Now the final check begins.
Things editors look for:
- bad line breaks
- missing italics
- spacing problems
- incorrect page headers
- widows and orphans
- incorrect figure placement
But here’s the rule that surprises people:
Proofs are not for rewriting.
Change too much and the layout collapses again.
Small corrections only.
When Authors Try To Do Everything Themselves
Self-publishing changed the landscape.
Tools like:
- Vellum
- Atticus
- Kindle Create
make basic layout possible without a designer.
For straightforward novels? Perfectly fine.
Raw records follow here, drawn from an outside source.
(* ===== verification/Blobs.v ===== *)
(** * Blobs (array_blob.cpp)

    What the leaves of binary values are made of.  A blob is one node of bytes or, above
    [max_binary_size], a node of references to such nodes.  Nodes appear as the values
    they hold: integer arrays as lists, with the operations that the integer arrays are
    shown to have; their placement, copying on write and the references to them are those
    of the node accessor.  [ro] says whether the node is in the committed, read-only part
    of the file.  A [BinaryData] is [None] when it is null. *)

From S2P Require Import Prelude Bytes.

Definition BinaryData : Type := option (list Z).

Definition bd_data (v : BinaryData) : list Z := default [] v.
Definition bd_size (v : BinaryData) : nat := length (bd_data v).
Definition bd_is_null (v : BinaryData) : bool := match v with None => true | Some _ => false end.

Definition zlen {A} (l : list A) : Z := Z.of_nat (length l).

(** ** ArrayBlob *)

Definition max_binary_size : Z := 0xFFFFF8 - 8.

(** One node of bytes, or a node with the context flag that refers to such nodes. *)
Inductive ArrayBlob := One (data : list Z) | Split (nodes : list (list Z)).

Definition blob_size (b : ArrayBlob) : Z :=
  match b with One l => zlen l | Split nodes => sumf zlen nodes end.

(** The bytes of a list, as memory. *)
Definition mem_of (l : list Z) : bytes := fun a => nth (Z.to_nat a) l 0.

Definition zero_term (add_zero_term : bool) : Z := if add_zero_term then 1 else 0.

(** The part of [ArrayBlob::replace] that stays within one node. *)
Definition replace_one (ro : bool) (l : list Z) (begin end_ : Z) (data : list Z) (add_zero_term : bool) : list Z :=
  let data_size := zlen data in
  let remove_size := end_ - begin in
  let add_size := data_size + zero_term add_zero_term in
  let old_size := zlen l in
  let new_size := old_size - remove_size + add_size in
  let m := mem_of l in
  if (remove_size =? add_size) && ro && ((data_size =? 0) || bool_decide (slice m begin data_size = data)) then l
  else
    let modify_begin := begin in
    let m :=
      if negb (begin =? old_size) then
        let n := old_size - end_ in
        if remove_size <? add_size then blit m (new_size - n) m end_ n
        else if add_size <? remove_size then blit m (modify_begin + add_size) m end_ n
        else m
      else m in
    let m := blit m modify_begin (mem_of data) 0 data_size in
    let m := if add_zero_term then upd m (modify_begin + data_size) 0 else m in
    slice m 0 new_size.

(** [while (data_size)]: nodes of at most [max_binary_size] bytes. *)
Fixpoint new_nodes (fuel : nat) (data : list Z) : list (list Z) :=
  match fuel with
  | O => []
  | S fuel =>
      match data with
      | [] => []
      | _ =>
          let size_to_copy := Z.to_nat (Z.min max_binary_size (zlen data)) in
          replace_one false [] 0 0 (take size_to_copy data) false :: new_nodes fuel (drop size_to_copy data)
      end
  end.

(** Appending to a blob with the context flag: the room in the last node first.  When the
    data does not fill that room, [data_size -= space_left] wraps and the loop runs out
    of the data. *)
Definition blob_append (ro : bool) (nodes : list (list Z)) (data : list Z) : result ArrayBlob :=
  let last := default [] (list.last nodes) in
  let space_left := max_binary_size - zlen last in
  let size_to_copy := Z.to_nat (Z.min space_left (zlen data)) in
  let last := replace_one ro last (zlen last) (zlen last) (take size_to_copy data) false in
  if zlen data <? space_left then Throw OutOfRange
  else Ok (Split (take (length nodes - 1) nodes ++ last :: new_nodes (length data) (drop (Z.to_nat space_left) data))).

(** [ArrayBlob::create] and [add] of the whole value. *)
Definition new_blob (data : list Z) (add_zero_term : bool) : result ArrayBlob :=
  if max_binary_size <? zlen data + zero_term add_zero_term then blob_append false [[]] data
  else Ok (One (replace_one false [] 0 0 data add_zero_term)).

Definition blob_replace (ro : bool) (nodes : list (list Z)) (begin end_ : Z) (data : list Z) (add_zero_term : bool) : result ArrayBlob :=
  let sz := blob_size (Split nodes) in
  if (begin =? sz) && (end_ =? sz) then blob_append ro nodes data
  else if (begin =? 0) && (end_ =? sz) then new_blob data add_zero_term
  else Throw AssertionFailed.

Definition blob_replace_one (ro : bool) (b : ArrayBlob) (begin end_ : Z) (data : list Z) (add_zero_term : bool) : result ArrayBlob :=
  match b with
  | Split _ => Throw AssertionFailed
  | One l =>
      if max_binary_size <? zlen l - (end_ - begin) + (zlen data + zero_term add_zero_term) then blob_replace ro [l] begin end_ data add_zero_term
      else Ok (One (replace_one ro l begin end_ data add_zero_term))
  end.

Definition blob_add (ro : bool) (b : ArrayBlob) (data : list Z) (add_zero_term : bool) : result ArrayBlob :=
  blob_replace_one ro b (blob_size b) (blob_size b) data add_zero_term.
Definition blob_insert (ro : bool) (b : ArrayBlob) (pos : Z) (data : list Z) (add_zero_term : bool) : result ArrayBlob :=
  blob_replace_one ro b pos pos data add_zero_term.
Definition blob_erase (ro : bool) (b : ArrayBlob) (begin end_ : Z) : result ArrayBlob := blob_replace_one ro b begin end_ [] false.

(** The piece of the blob at [pos] and the position of the next one, 0 after the last. *)
Fixpoint get_at_nodes (nodes : list (list Z)) (offset pos : Z) : list Z * Z :=
  match nodes with
  | [] => ([], 0)
  | node :: rest =>
      if offset <? zlen node then (drop (Z.to_nat offset) node, match rest with [] => 0 | _ => pos + (zlen node - offset) end)
      else get_at_nodes rest (offset - zlen node) pos
  end.

Definition blob_get_at (b : ArrayBlob) (pos : Z) : list Z * Z :=
  match b with
  | Split nodes => get_at_nodes nodes pos pos
  | One l => (if pos <? zlen l then drop (Z.to_nat pos) l else [], 0)
  end.

(** ** Integer arrays as lists *)

Definition adjust (begin : nat) (diff : Z) (l : list Z) : list Z := take begin l ++ map (fun v => v + diff) (drop begin l).
(* ===== verification/BlobsInv.v ===== *)
(** * Blobs and the leaves of small and of big blobs

    What the operations on one blob do to its bytes, and the lists of values that leaves of
    small and of big blobs hold. *)

From S2P Require Import Prelude Bytes Blobs SmallBlobs BigBlobs.

Lemma zlen_app {A} (l k : list A) : zlen (l ++ k) = zlen l + zlen k.
Proof. unfold zlen. rewrite length_app. lia. Qed.
Lemma zlen_cons {A} (x : A) l : zlen (x :: l) = 1 + zlen l.
Proof. unfold zlen. cbn [length]. lia. Qed.
Lemma zlen_nonneg {A} (l : list A) : 0 <= zlen l.
Proof. unfold zlen. lia. Qed.

Lemma list_eq_nth (l k : list Z) : length l = length k -> (forall i, (i < length l)%nat -> nth i l 0 = nth i k 0) -> l = k.
Proof.
  intros Hl H. apply (nth_ext _ _ 0 0 Hl H).
Qed.

Lemma slice_mem_of l a n : 0 <= a -> 0 <= n -> a + n <= zlen l -> slice (mem_of l) a n = take (Z.to_nat n) (drop (Z.to_nat a) l).
Proof.
  intros Ha Hn Hl. unfold zlen in Hl. apply list_eq_nth; [rewrite length_slice, length_take, length_drop; lia|].
  intros i Hi. rewrite length_slice in Hi. rewrite nth_slice by lia. unfold mem_of.
  rewrite !nth_lookup, lookup_take_lt, lookup_drop by lia. do 2 f_equal. lia.
Qed.

(** ** Splicing *)

Definition zero_bytes (z : bool) : list Z := if z then [0] else [].

Lemma zlen_zero_bytes z : zlen (zero_bytes z) = zero_term z.
Proof. by destruct z. Qed.

Definition splice (l : list Z) (begin end_ : Z) (data : list Z) : list Z := take (Z.to_nat begin) l ++ data ++ drop (Z.to_nat end_) l.

Lemma nth_splice l b e data i : 0 <= b <= e -> e <= zlen l ->
  nth i (splice l b e data) 0 =
  if Z.of_nat i <? b then nth i l 0
  else if Z.of_nat i <? b + zlen data then nth (i - Z.to_nat b) data 0
  else nth (Z.to_nat (Z.of_nat i - b - zlen data + e)) l 0.
Proof.
  intros Hb He. unfold splice, zlen in *. rewrite !nth_lookup. destruct (Z.ltb_spec (Z.of_nat i) b).
  - by rewrite lookup_app_l, lookup_take_lt by (rewrite ?length_take; lia).
  - rewrite lookup_app_r by (rewrite length_take; lia). rewrite length_take, Nat.min_l by lia. destruct (Z.ltb_spec (Z.of_nat i) (b + Z.of_nat (length data))).
    + rewrite lookup_app_l by lia. done.
    + rewrite lookup_app_r, lookup_drop by lia. do 2 f_equal. lia.
Qed.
For complex books — textbooks, cookbooks, illustrated nonfiction — professional typesetting still wins.
Those books involve:
- image anchoring
- captions
- callouts
- multi-column layouts
- tables
- sidebars
Automation struggles there.
The One Thing I Wish Every Author Knew From Day One
Layout isn’t decoration.
It’s engineering for reading.
Every margin, font size, line break, and header exists for a reason:
- eye fatigue
- page balance
- readability over hours
- print binding constraints
When done right, readers never think about it.
They just keep turning pages.
That’s the whole goal.
And once you understand that difference — editing builds the text, layout builds the reading experience — book publishing suddenly makes a lot more sense.